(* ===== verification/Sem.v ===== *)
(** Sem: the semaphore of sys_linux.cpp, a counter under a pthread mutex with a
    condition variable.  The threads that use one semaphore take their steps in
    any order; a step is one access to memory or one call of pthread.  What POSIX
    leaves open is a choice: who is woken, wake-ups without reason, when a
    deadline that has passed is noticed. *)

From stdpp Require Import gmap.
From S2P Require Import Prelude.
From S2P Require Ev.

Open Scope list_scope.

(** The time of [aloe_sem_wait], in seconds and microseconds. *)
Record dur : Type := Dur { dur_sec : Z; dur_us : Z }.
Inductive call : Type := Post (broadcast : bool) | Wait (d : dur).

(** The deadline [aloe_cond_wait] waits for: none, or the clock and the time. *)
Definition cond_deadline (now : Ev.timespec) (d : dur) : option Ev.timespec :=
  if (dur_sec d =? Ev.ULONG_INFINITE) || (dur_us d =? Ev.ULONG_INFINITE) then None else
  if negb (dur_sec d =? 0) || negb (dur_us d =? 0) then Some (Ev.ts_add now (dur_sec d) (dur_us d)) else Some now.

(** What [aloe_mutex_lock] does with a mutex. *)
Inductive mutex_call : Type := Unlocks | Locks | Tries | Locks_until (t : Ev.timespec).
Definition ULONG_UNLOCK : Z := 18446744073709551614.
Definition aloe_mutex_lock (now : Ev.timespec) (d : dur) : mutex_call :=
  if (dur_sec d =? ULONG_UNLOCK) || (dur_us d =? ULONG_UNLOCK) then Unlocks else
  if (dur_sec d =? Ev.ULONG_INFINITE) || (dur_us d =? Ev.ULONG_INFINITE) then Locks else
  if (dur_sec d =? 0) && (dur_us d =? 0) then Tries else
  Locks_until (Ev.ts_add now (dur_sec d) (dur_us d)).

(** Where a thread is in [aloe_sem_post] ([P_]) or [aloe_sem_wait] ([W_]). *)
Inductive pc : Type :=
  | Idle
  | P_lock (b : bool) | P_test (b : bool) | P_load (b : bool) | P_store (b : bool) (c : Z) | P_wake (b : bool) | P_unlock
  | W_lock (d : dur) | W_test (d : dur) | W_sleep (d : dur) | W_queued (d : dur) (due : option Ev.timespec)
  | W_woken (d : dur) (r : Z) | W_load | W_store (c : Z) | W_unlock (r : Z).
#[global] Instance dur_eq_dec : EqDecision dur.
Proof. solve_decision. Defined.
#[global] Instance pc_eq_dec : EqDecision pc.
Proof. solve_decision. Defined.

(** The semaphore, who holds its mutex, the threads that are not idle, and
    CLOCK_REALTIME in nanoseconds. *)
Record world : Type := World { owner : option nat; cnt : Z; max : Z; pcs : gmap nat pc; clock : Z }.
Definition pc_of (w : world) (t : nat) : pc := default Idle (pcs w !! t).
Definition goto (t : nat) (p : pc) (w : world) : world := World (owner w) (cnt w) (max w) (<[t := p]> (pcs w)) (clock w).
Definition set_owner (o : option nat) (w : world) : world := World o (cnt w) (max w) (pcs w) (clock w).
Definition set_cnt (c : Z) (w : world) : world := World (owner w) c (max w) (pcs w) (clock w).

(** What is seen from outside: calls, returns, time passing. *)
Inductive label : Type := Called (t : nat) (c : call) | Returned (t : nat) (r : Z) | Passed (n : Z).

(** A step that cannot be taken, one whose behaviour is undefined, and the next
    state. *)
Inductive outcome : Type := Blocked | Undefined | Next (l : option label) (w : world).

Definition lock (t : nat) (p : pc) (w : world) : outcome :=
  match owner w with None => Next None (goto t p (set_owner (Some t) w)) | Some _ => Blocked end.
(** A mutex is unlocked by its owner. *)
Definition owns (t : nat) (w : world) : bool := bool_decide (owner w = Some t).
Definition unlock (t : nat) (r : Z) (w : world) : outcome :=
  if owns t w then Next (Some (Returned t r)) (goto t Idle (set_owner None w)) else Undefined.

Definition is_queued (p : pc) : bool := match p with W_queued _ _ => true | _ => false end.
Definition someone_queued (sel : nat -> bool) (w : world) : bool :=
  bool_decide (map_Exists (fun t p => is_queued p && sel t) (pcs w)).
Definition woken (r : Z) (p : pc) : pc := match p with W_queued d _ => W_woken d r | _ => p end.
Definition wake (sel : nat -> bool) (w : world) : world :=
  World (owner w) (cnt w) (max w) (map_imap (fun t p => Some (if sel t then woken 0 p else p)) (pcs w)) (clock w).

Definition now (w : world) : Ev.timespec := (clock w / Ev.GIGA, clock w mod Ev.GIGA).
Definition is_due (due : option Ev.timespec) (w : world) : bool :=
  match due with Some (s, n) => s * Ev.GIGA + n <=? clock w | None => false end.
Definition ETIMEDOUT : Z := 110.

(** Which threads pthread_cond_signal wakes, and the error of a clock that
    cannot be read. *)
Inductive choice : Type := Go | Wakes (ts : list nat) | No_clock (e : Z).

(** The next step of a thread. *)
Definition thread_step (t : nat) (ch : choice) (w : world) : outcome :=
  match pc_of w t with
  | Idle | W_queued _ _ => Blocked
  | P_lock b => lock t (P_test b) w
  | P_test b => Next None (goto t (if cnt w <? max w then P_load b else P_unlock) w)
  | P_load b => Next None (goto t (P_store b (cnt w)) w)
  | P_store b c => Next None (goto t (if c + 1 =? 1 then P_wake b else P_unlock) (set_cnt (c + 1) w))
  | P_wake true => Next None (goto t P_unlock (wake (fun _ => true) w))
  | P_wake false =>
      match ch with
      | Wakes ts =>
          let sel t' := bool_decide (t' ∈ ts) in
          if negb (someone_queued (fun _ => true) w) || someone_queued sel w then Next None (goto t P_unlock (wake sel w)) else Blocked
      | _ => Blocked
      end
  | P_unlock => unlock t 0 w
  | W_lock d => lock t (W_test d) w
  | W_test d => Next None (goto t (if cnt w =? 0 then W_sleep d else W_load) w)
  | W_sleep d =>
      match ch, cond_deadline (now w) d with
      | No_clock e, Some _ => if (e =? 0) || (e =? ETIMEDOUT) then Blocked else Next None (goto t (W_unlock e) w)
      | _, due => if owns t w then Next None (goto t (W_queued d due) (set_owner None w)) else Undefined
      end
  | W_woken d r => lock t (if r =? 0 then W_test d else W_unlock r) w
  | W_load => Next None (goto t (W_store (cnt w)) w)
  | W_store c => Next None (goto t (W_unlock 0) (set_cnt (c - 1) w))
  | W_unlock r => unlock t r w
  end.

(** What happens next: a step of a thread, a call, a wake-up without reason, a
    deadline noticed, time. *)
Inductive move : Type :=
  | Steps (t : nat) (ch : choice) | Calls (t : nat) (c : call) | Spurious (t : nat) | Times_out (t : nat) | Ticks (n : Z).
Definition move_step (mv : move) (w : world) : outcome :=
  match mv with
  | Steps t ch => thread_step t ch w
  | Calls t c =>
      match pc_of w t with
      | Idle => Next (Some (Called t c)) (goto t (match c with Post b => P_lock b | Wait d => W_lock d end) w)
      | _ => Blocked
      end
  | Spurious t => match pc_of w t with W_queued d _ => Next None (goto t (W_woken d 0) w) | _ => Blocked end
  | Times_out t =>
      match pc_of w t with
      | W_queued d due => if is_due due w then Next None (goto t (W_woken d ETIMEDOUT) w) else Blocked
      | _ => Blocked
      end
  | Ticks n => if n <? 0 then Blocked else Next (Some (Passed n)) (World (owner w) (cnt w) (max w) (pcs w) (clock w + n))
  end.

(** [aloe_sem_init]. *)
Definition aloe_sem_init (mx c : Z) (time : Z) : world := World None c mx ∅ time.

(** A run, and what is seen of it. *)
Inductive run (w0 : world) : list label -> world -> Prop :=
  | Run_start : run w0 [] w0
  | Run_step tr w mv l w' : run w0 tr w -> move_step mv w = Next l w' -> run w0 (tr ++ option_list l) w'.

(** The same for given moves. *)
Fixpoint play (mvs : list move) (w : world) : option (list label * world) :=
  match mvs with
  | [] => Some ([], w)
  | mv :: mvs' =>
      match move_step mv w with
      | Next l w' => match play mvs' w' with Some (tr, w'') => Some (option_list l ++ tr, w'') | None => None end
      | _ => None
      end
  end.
# # # #
# What you will do
Exactly the lines from the start of the entries through the one bearing "leaves open is" are to be output, with both ends included.

# Task output
(* ===== verification/Sem.v ===== *)
(** Sem: the semaphore of sys_linux.cpp, a counter under a pthread mutex with a
    condition variable.  The threads that use one semaphore take their steps in
    any order; a step is one access to memory or one call of pthread.  What POSIX
    leaves open is a choice: who is woken, wake-ups without reason, when a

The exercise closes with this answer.